Tag: 2012 Page 2 of 4

Well the past few days have involved much rest and frustration. I’ve rested for the majority of the day, attempted to do some small things like a children’s cross stitch…which I messed up and almost threw across the room in frustration! Also simple sudoku puzzles to try and keep my brain active…this also resulted in the book almost being thrown across the room when I’d spent 2 hours on it, and only done half of it! Oh well things can only get better right?!

Today has been a little better in a way, not feeling quite as sleepy (well not this morning) so decided to actually have a shower, BIG decision that was as although I have now got a shower stool I haven’t assembled it yet. Also knew my friend was coming round this afternoon so didn’t want to do too much in the morning. Anyway shower was a success-ish couldn’t brush my hair afterwards as I’d used all my strength washing it, so had to ask my lovely Dad to do so.

Also found I’ve developed a cough, think it’s the same cough I get every winter after I’ve had a cold/virus – they seem to irritate my airways and I get a lovely sounding barking cough! Normally speaking I end up going to the doctors to get something to settle it, which I might have to do in a few days if it hasn’t settled down itself. Really taking it out of me though.

This afternoon my amazing friend came round to visit, she’s stuck by me through all the tough times, visiting when I was at my worst. When I’m not too bad we go out or I go to her place but if not she comes to me. We had a good catch up as it’s been a few months since we last saw each other and had a great time!

Now however I am shattered, kinda want to sleep again and all my muscles are starting to hurt from coughing!! Can’t remember what I did last winter to ease the pain of that, around my ribs is the worst area. I’m sure I’ll work it out eventually!

Cold is really getting to my joints, and the cold air is making that cough all the worse – the front door only has to open a little and I end up having a coughing fit! Standard painkillers are actually pretty useless on this joint pain so might have to ask the doctor about some.

Think that’s about all that’s happened these past few days, resting is quite a boring activity it seems!!

Well I’ve had to stop taking Naproxen now, as I think it’s making me worse – lethargic and more tired (if that’s even possible!!!) So I’m now back on standard Ibuprofen…after 24 hours without painkillers I’ve realised I definitely need to take some – I could barely move for pain at times.

The Ibuprofen is taking the edge off the pain but I am still in so much pain every little thing is a struggle. The cold weather is getting to my joints making them hurt even more than they do normally so I’m spending a lot of my time under blankets.
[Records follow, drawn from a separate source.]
(* ===== verification/Watches.v ===== *)
(** * Watches: which events lead to a reconcile

    [SetupWithManager] of the two controllers ([clustermesh_controller.go],
    [watcher.go]). The predicates of controller-runtime are parameters with their
    documented behaviour; the handlers are the map functions of the repository. *)

From Stdlib Require Import String.
From S2P Require Import Prelude GoStrings Types Kilonode ValidationNode Naming Builder Kube Registry Controller Convergence Restart.
Open Scope Z_scope.
Open Scope go_scope.

(** ** Events and predicates *)

Inductive event (O : Type) : Type :=
| CreateEvent (o : O)
| UpdateEvent (old new : O)
| DeleteEvent (o : O)
| GenericEvent (o : O).
Arguments CreateEvent {O} o.
Arguments UpdateEvent {O} old new.
Arguments DeleteEvent {O} o.
Arguments GenericEvent {O} o.

Definition predicate (O : Type) : Type := event O -> bool.

(** [predicate.Funcs]: a nil field is [None]. *)
Record Funcs (O : Type) : Type := mkFuncs {
  CreateFunc : option (O -> bool);
  UpdateFunc : option (O -> O -> bool);
  DeleteFunc : option (O -> bool);
  GenericFunc : option (O -> bool);
}.
Arguments mkFuncs {O} _ _ _ _.
Arguments CreateFunc {O} _.
Arguments UpdateFunc {O} _.
Arguments DeleteFunc {O} _.
Arguments GenericFunc {O} _.

(** controller-runtime's predicates. An object type comes with the accessors of
    its metadata. *)
Class PredicateAPI : Type := {
  fromFuncs {O} : Funcs O -> predicate O;
  Or {O} : list (predicate O) -> predicate O;
  GenerationChanged {O} (generation : O -> Z) : predicate O;
  AnnotationChanged {O} (annotations : O -> gmap string string) : predicate O;
}.

Class PredicateLaws `{PredicateAPI} : Prop := {
  (* "implements Predicate": a nil function lets the event pass *)
  fromFuncs_spec {O} (f : Funcs O) e : fromFuncs f e =
    match e with
    | CreateEvent o => match CreateFunc f with Some g => g o | None => true end
    | UpdateEvent a b => match UpdateFunc f with Some g => g a b | None => true end
    | DeleteEvent o => match DeleteFunc f with Some g => g o | None => true end
    | GenericEvent o => match GenericFunc f with Some g => g o | None => true end
    end;
  (* "any of the passed predicates" *)
  Or_spec {O} (ps : list (predicate O)) e : Or ps e = existsb (fun p => p e) ps;
  (* "skip update events that have no change in the object's metadata.generation" *)
  GenerationChanged_spec {O} (g : O -> Z) e : GenerationChanged g e =
    match e with UpdateEvent a b => negb (g b =? g a) | _ => true end;
  (* "skip update events that have no change in the object's annotation" *)
  AnnotationChanged_spec {O} (g : O -> gmap string string) e : AnnotationChanged g e =
    match e with UpdateEvent a b => negb (bool_decide (g b = g a)) | _ => true end;
}.

(** A Node with its generation. *)
Record NodeObject : Type := mkNodeObject {
  no_Generation : Z;
  no_Node : Node;
}.

(** ** The watches of a controller *)

Inductive watch : Type :=
| ForMeshes (p : predicate ClusterMesh)
| RawNodes (cluster : string) (p : predicate NodeObject)
| MappedSecrets.

Record controllerSpec : Type := mkControllerSpec {
  cs_Name : string;
  cs_Watches : list watch;
}.

Section Setup.
Context `{PredicateAPI} {C W : Type} `{PeerAPI C W} `{!ControllerAPI C W}.

(** The event filter of the clustermesh controller. *)
Definition ignoreDeletes : predicate ClusterMesh :=
  fromFuncs (mkFuncs None None (Some (fun _ => false)) None).

(** The predicate of its node watches. *)
Definition structuralChange : predicate NodeObject :=
  Or [GenerationChanged no_Generation; AnnotationChanged (fun o => node_Annotations (no_Node o))].

(** [Complete] builds the controller: a parameter. *)
Context (Complete : controllerSpec -> ST W (result kube_error unit)).

Inductive setup_error : Type :=
| BuildingClustermeshController (cause : kube_error)
| BuildingChangeWatcher (cause : kube_error).

(** [ClusterMeshReconciler.SetupWithManager]: one node watch per registered
    cluster, in the order of the map. *)
Definition clustermeshSpec (names : list string) : controllerSpec :=
  mkControllerSpec "clustermesh" (ForMeshes ignoreDeletes :: ((fun n => RawNodes n structuralChange) <$> names)).

Definition SetupReconciler (registry : ClusterRegistry C) : ST W (result setup_error controllerSpec) :=
  names ← rangeClusters (All registry);
  let? _ := Complete (clustermeshSpec names) catch e => mret (Err (BuildingClustermeshController e));
  mret (Ok (clustermeshSpec names)).

(** [ChangeWatcher.SetupWithManager]. *)
Definition changeWatcherSpec : controllerSpec :=
  mkControllerSpec "change-watcher" [ForMeshes (fun _ => true); MappedSecrets].

Definition SetupChangeWatcher : ST W (result setup_error controllerSpec) :=
  let? _ := Complete changeWatcherSpec catch e => mret (Err (BuildingChangeWatcher e));
  mret (Ok changeWatcherSpec).

End Setup.

(** ** Node events *)

(** The requests a controller's watches make of a node event on [cluster], with the
    meshes as the handler lists them. *)
Definition nodeRequests (spec : controllerSpec) (cluster : string) (e : event NodeObject)
    (meshes : result kube_error (list ClusterMesh)) : list (string * string) :=
  cs_Watches spec ≫= fun w =>
    match w with
    | RawNodes n p => if decide (n = cluster) then (if p e then nodeToClusterMeshRequests n meshes else []) else []
    | _ => []
    end.

Section NodeEvents.
Context `{PredicateLaws} {C W : Type} {api : PeerAPI C W} {laws : PeerAPILaws C W}.
Context {capi : ControllerAPI C W} {claws : ControllerLaws C W}.
Context (Complete : controllerSpec -> ST W (result kube_error unit)).

(** An update that changes neither the generation nor an annotation. *)
Definition unstructural (e : event NodeObject) : Prop :=
  exists old new, e = UpdateEvent old new /\ no_Generation old = no_Generation new /\
    node_Annotations (no_Node old) = node_Annotations (no_Node new).

Lemma structuralChange_iff e : structuralChange e = true <-> ~ unstructural e.
Proof.
  unfold structuralChange. rewrite Or_spec. cbn [existsb]. rewrite GenerationChanged_spec, AnnotationChanged_spec.
  destruct e as [o|old new|o|o]; cbn [orb]; [|split| |]; try (split; [by intros _ (? & ? & ? & _)|done]).
  - rewrite orb_false_r. intros Hc (? & ? & [= <- <-] & E1 & E2). rewrite E1, E2, Z.eqb_refl in Hc.
    by rewrite bool_decide_eq_true_2 in Hc.
  - intros Hn. destruct (Z.eqb_spec (no_Generation new) (no_Generation old)) as [E1|]; [|done].
    destruct (bool_decide_reflect (node_Annotations (no_Node new) = node_Annotations (no_Node old))) as [E2|]; [|done].
    exfalso. apply Hn. by exists old, new.
Qed.

Lemma requests_lists cluster meshes ns name :
  (ns, name) ∈ nodeToClusterMeshRequests cluster (Ok meshes) <->
  exists m, m ∈ meshes /\ mesh_Namespace m = ns /\ mesh_Name m = name /\ cluster ∈ (entry_Name <$> mesh_Clusters m).
Proof.
  unfold nodeToClusterMeshRequests. rewrite list_elem_of_fmap.
  assert (Hx : forall m, existsb (fun e => bool_decide (entry_Name e = cluster)) (mesh_Clusters m) = true <->
    cluster ∈ (entry_Name <$> mesh_Clusters m)).
  { intros m. rewrite existsb_exists, list_elem_of_fmap. setoid_rewrite bool_decide_eq_true.
    split; intros (e & H1 & H2); exists e; [by rewrite list_elem_of_In|]. by rewrite <- list_elem_of_In. }
  split.
  - intros (m & [= -> ->] & [Hm%Hx Hin]%list_elem_of_filter). by exists m.
  - intros (m & Hin & <- & <- & Hm%Hx). exists m. split; [done|]. by apply list_elem_of_filter.
Qed.

(** The requests of a node event, once the controller is set up. *)
Lemma nodeRequests_iff registry spec w w' cluster e meshes ns name :
  SetupReconciler Complete registry w = (Ok spec, w') ->
  (ns, name) ∈ nodeRequests spec cluster e (Ok meshes) <->
  is_Some (Client registry cluster) /\ ~ unstructural e /\
  exists m, m ∈ meshes /\ mesh_Namespace m = ns /\ mesh_Name m = name /\ cluster ∈ (entry_Name <$> mesh_Clusters m).
Proof.
  unfold SetupReconciler. rewrite st_bind_run. pose proof (rangeClusters_perm (All registry) w) as Hperm.
  destruct (rangeClusters (All registry) w) as [names w1]. cbn [fst snd] in *. rewrite st_bind_run.
  destruct (Complete _ w1) as [[u|er] w2]; cbn [fst snd]; [|done]. rewrite st_ret_run. intros [= <- _].
  assert (Hn : cluster ∈ names <-> is_Some (Client registry cluster)).
  { rewrite Hperm, list_elem_of_fmap. unfold Client, All. split.
    - intros ([k c] & -> & Hk%elem_of_map_to_list). cbn. by rewrite Hk.
    - destruct (reg_clusters registry !! cluster) as [c|] eqn:E; [|by intros []]. intros _. exists (cluster, c).
      split; [done|]. by apply elem_of_map_to_list. }
  rewrite <- requests_lists, <- structuralChange_iff, <- Hn. unfold nodeRequests. cbn [cs_Watches clustermeshSpec].
  rewrite bind_cons. cbn [app]. rewrite list_elem_of_bind. split.
  - intros (x & Hx & (n & -> & Hin)%list_elem_of_fmap). cbn beta iota in Hx.
    case_decide as En; [subst n|by apply not_elem_of_nil in Hx].
    destruct (structuralChange e); [done|by apply not_elem_of_nil in Hx].
  - intros (Hin & Hs & Hr). exists (RawNodes cluster structuralChange). split; [|apply list_elem_of_fmap; by exists cluster].
    by rewrite decide_True, Hs.
Qed.

(** C23. Which node events lead to which reconciles: once the controller is set up, an
    event on a node of a cluster enqueues a mesh exactly if the cluster is in the
    registry, the mesh lists it, and the event is not an update that leaves the
    generation and the annotations as they were. *)
Theorem node_event_enqueues registry spec w w' cluster e meshes ns name :
  SetupReconciler Complete registry w = (Ok spec, w') ->
  (ns, name) ∈ nodeRequests spec cluster e (Ok meshes) <->
  is_Some (Client registry cluster) /\ ~ unstructural e /\
  exists m, m ∈ meshes /\ mesh_Namespace m = ns /\ mesh_Name m = name /\ cluster ∈ (entry_Name <$> mesh_Clusters m).
Proof. apply nodeRequests_iff. Qed.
I have suffered quite a big relapse it seems, I use the Association of Young People with ME’s functional ability scale (available here: http://www.ayme.org.uk/functional-ability-scale)as a guide to how severe my ME is. This past year I have been at about 60% most of the time occasionally worse, occasionally better than that. Right now I am at about 40% and some of the symptoms that have come back are taking a lot of getting used to – I’m struggling to stand for more than 5 minutes without getting dizzy, showering has become very difficult again, my legs keep buckling beneath me and I’ve almost fallen too many times to count.

I’m keeping positive though, I was 30% when I was first ill and look where I managed to get to! I’ve been here before and improved so I can do it again, it’s just so hard to adapt to the things that could be done easily earlier in the year but have now become such a struggle again.

I’m adjusting to having less spoons each day as well – If I haven’t mentioned it before The Spoon Theory is brilliant (available here: http://www.butyoudontlooksick.com/articles/written-by-christine/the-spoon-theory/) It explains how every activity has to be planned for, if something unexpected happens it can cause days of having much less energy.

I wouldn’t wish my life on anybody, everything is such a struggle at the moment but a bit of understanding goes a long way. It helps boost the positivity knowing there’s people there who care, will listen and be there through the tough times as well as the good. I’m so grateful to all my friends who are there right now and putting up with all my moaning, they’re helping me get though this tough time and keeping my spirits up!

I just need to scream right now! I’ve only gone and got another virus on top of the ME!!! Arrrrrggghhh! It’s really knocked the stuffing out of me!

I’m having to use the wheelchair more out and about, struggling with the stairs again and generally life is just that much harder! Hoping I’ll have the strength to get through this, I’ve surprised myself before so I guess I can probably do so again!

One of the most annoying symptoms that has come back with a vengeance is dizziness when standing for prolonged periods (and when I say prolonged periods I mean 2-3 minutes cleaning my teeth or whatever!) Causing me to almost faint!! It was on of the first symptoms I ever got with the ME and was the most annoying then, hopefully it won’t remain for long this time!

Some of the other stresses have eased a little, but generally life is still seems to be throwing everything at my family right now adding more and more stress!!!

Oh well, we shall survive it all somehow. Find strength we never knew existed within ourselves and be stronger than ever when things improved and we come out the other side!